Instruction for the data below: set down exactly the lines from the line with "inversion Hd as [|? ? Hdd' Hd']; subst." to the line with "(** * NachOS", inclusive, and no others.

#### The input ####

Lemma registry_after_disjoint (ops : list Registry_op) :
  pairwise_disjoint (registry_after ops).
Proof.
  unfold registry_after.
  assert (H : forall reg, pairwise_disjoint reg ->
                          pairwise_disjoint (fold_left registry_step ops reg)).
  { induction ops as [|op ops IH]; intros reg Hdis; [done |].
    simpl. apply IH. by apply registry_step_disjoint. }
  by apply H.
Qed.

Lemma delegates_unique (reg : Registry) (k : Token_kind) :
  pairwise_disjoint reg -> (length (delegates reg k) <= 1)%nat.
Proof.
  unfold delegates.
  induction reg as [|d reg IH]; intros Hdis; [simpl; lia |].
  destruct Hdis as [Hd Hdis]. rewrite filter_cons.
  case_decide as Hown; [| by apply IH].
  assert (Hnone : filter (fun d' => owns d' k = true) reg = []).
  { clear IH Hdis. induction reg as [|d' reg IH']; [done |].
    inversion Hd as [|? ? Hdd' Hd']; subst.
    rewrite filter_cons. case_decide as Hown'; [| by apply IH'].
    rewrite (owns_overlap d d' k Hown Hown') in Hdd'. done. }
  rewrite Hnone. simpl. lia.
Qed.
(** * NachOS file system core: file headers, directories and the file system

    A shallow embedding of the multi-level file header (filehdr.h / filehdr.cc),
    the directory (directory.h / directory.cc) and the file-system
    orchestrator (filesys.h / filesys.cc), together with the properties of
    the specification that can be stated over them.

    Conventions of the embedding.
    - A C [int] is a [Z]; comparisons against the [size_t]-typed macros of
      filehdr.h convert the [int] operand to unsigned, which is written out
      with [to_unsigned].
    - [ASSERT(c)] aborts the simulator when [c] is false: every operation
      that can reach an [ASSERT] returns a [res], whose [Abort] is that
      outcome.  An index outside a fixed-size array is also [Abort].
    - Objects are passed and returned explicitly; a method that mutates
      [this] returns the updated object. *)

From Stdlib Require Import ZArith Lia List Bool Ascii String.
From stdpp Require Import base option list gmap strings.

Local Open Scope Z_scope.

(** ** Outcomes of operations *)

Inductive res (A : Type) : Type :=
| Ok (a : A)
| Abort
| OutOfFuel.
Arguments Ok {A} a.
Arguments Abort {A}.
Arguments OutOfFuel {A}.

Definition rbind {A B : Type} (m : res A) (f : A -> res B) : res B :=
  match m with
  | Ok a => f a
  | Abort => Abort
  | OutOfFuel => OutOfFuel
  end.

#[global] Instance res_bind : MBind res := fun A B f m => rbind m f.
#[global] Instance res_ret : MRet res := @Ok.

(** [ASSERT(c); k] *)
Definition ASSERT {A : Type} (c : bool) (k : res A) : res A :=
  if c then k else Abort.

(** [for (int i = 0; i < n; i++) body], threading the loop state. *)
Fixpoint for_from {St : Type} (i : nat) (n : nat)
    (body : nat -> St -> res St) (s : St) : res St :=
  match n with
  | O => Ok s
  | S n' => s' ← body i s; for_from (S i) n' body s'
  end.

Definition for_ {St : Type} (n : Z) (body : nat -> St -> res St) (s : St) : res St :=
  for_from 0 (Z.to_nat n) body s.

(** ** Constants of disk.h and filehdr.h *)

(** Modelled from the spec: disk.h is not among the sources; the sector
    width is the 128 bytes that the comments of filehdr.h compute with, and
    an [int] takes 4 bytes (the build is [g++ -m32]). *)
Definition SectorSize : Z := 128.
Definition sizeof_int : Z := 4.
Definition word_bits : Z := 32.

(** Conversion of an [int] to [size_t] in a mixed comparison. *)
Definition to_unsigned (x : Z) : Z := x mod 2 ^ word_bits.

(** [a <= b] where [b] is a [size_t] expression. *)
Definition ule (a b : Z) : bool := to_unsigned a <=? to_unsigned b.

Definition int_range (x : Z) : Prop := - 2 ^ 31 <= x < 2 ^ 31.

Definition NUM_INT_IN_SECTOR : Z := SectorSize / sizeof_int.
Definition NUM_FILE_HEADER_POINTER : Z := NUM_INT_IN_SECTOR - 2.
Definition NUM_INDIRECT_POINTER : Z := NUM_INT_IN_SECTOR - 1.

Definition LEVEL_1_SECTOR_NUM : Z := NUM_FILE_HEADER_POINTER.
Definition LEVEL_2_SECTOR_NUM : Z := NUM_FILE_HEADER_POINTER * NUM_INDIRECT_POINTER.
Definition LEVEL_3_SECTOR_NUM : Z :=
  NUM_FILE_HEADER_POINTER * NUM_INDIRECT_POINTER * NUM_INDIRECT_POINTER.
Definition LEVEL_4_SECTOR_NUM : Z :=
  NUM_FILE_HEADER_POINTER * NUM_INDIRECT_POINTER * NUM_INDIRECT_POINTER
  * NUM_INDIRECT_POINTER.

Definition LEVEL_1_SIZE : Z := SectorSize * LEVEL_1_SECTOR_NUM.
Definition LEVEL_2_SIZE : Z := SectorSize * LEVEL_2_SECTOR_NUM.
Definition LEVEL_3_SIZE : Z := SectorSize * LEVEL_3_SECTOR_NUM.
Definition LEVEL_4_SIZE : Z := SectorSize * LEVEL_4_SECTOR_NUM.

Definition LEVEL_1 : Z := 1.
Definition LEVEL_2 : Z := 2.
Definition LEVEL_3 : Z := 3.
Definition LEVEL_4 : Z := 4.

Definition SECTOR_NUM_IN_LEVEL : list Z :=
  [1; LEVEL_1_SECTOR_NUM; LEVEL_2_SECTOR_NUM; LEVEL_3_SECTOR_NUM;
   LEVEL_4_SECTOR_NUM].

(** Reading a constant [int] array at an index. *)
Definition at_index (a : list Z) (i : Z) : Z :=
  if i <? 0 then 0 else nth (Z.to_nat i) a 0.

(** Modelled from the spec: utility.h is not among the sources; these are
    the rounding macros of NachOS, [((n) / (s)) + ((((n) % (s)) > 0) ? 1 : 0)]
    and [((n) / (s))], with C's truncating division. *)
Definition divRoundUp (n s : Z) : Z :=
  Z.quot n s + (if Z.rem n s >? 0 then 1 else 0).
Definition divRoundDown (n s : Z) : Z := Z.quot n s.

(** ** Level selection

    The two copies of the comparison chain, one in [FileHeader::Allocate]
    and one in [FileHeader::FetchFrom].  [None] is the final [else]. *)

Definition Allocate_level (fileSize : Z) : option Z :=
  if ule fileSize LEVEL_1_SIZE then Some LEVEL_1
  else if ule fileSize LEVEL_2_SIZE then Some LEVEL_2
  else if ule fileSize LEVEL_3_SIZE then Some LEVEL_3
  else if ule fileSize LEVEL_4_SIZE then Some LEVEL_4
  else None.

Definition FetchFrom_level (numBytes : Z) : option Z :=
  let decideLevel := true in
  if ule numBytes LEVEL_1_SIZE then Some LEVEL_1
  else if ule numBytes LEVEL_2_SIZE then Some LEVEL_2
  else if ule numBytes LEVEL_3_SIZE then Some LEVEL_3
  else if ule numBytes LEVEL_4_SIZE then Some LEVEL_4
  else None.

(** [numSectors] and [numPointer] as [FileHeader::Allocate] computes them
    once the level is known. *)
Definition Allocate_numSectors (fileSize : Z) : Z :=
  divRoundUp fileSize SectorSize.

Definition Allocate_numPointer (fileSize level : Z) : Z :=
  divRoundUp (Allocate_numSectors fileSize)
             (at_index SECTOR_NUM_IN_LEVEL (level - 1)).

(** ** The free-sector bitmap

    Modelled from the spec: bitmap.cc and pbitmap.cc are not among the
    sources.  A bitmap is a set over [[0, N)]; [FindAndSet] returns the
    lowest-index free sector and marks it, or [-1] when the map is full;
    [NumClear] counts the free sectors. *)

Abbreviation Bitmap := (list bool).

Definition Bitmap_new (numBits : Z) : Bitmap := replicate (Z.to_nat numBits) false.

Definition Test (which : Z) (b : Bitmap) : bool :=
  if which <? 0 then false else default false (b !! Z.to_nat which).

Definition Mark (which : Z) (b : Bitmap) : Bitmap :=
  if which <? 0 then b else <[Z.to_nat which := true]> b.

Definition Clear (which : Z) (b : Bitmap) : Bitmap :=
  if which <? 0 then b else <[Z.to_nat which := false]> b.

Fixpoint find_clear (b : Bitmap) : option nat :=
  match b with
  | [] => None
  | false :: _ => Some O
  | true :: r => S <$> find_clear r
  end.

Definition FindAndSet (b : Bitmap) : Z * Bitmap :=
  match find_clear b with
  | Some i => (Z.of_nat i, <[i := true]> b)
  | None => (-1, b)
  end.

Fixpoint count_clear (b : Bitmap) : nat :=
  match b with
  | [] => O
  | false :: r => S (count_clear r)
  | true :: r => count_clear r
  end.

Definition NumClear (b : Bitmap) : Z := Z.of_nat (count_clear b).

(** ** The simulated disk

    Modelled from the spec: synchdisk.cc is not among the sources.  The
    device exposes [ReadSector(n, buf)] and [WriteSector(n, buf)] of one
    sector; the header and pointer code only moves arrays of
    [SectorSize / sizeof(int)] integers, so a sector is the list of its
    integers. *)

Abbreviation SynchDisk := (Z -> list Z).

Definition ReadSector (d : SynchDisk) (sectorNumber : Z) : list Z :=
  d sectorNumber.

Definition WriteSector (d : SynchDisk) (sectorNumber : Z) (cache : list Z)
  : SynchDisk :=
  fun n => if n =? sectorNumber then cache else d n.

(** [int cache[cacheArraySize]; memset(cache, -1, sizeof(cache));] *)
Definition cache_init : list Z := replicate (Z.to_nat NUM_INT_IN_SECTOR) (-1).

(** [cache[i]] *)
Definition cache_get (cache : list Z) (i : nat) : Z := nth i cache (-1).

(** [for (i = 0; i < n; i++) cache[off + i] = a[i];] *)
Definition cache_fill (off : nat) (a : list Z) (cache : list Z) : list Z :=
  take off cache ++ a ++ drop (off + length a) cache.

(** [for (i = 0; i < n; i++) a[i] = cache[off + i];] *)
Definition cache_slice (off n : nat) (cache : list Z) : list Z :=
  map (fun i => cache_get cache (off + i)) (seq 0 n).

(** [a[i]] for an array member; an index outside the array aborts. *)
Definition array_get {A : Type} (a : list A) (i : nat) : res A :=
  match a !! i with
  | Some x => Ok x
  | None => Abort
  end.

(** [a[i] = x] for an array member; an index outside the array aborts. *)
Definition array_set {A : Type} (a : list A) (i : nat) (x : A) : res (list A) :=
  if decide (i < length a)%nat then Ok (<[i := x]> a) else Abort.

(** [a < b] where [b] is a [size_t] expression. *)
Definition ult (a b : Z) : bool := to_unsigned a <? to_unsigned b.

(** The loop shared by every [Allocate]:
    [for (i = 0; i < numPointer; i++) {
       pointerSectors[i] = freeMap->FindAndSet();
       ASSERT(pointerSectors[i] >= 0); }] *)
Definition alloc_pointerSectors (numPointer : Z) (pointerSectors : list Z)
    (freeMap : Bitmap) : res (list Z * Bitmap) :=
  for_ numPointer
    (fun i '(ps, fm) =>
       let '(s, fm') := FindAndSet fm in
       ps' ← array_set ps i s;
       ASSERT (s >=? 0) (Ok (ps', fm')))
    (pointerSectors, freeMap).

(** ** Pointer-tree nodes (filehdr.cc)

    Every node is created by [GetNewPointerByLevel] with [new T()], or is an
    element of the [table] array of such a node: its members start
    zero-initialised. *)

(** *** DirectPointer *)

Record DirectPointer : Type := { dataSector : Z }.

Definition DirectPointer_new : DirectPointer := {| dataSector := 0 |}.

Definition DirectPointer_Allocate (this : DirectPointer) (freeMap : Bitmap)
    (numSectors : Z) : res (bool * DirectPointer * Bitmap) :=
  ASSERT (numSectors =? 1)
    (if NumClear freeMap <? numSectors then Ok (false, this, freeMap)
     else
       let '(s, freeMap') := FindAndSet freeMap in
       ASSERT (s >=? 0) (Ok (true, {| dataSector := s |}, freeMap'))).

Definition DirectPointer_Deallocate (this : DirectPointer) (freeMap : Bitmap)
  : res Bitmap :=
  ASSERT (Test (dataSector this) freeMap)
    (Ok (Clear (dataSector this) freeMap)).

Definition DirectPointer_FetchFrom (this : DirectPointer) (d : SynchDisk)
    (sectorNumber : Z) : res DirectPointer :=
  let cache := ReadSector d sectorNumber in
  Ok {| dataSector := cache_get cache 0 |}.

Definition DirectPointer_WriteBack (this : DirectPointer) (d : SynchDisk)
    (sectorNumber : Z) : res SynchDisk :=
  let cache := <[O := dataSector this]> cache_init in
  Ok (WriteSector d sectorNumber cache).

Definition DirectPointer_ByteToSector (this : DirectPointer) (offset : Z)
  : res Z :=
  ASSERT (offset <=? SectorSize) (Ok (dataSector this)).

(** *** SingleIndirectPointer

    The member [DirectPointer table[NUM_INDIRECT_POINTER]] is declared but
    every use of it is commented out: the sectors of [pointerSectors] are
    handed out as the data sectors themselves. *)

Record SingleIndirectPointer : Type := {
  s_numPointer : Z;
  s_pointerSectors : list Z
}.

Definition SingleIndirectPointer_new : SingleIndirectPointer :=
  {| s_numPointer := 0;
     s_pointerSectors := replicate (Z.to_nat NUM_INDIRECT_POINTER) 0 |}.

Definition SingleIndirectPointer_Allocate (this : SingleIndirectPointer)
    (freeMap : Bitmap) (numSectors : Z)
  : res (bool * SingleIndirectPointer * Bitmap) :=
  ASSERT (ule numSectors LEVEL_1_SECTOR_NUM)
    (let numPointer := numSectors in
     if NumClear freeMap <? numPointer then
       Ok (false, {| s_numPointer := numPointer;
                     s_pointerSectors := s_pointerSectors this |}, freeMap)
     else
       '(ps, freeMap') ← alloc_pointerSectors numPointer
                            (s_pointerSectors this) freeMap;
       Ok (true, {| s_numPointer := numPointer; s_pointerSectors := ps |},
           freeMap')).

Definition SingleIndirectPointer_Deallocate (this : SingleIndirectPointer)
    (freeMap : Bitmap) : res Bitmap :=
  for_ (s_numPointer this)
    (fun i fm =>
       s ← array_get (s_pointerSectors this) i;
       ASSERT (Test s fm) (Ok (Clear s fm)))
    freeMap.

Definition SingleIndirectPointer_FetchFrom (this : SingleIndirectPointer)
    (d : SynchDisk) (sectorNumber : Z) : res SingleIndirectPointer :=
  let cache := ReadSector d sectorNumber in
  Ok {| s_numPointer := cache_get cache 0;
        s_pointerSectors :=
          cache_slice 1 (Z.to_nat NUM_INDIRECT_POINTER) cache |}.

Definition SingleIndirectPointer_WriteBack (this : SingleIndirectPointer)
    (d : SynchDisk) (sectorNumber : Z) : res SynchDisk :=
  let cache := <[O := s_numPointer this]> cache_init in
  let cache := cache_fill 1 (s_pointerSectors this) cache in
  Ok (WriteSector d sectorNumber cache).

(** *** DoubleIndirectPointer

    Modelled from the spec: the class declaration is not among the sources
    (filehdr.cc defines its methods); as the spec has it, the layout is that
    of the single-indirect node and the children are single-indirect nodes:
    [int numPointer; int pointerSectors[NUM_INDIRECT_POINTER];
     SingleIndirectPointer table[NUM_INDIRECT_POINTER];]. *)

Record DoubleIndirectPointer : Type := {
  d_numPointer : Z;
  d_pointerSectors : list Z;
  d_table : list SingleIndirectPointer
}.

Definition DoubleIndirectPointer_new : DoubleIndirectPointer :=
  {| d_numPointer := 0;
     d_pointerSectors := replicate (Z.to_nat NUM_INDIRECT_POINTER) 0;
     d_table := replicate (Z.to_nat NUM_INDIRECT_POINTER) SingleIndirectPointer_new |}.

####

Exercise solution:
    inversion Hd as [|? ? Hdd' Hd']; subst.
    rewrite filter_cons. case_decide as Hown'; [| by apply IH'].
    rewrite (owns_overlap d d' k Hown Hown') in Hdd'. done. }
  rewrite Hnone. simpl. lia.
Qed.
(** * NachOS file system core: file headers, directories and the file system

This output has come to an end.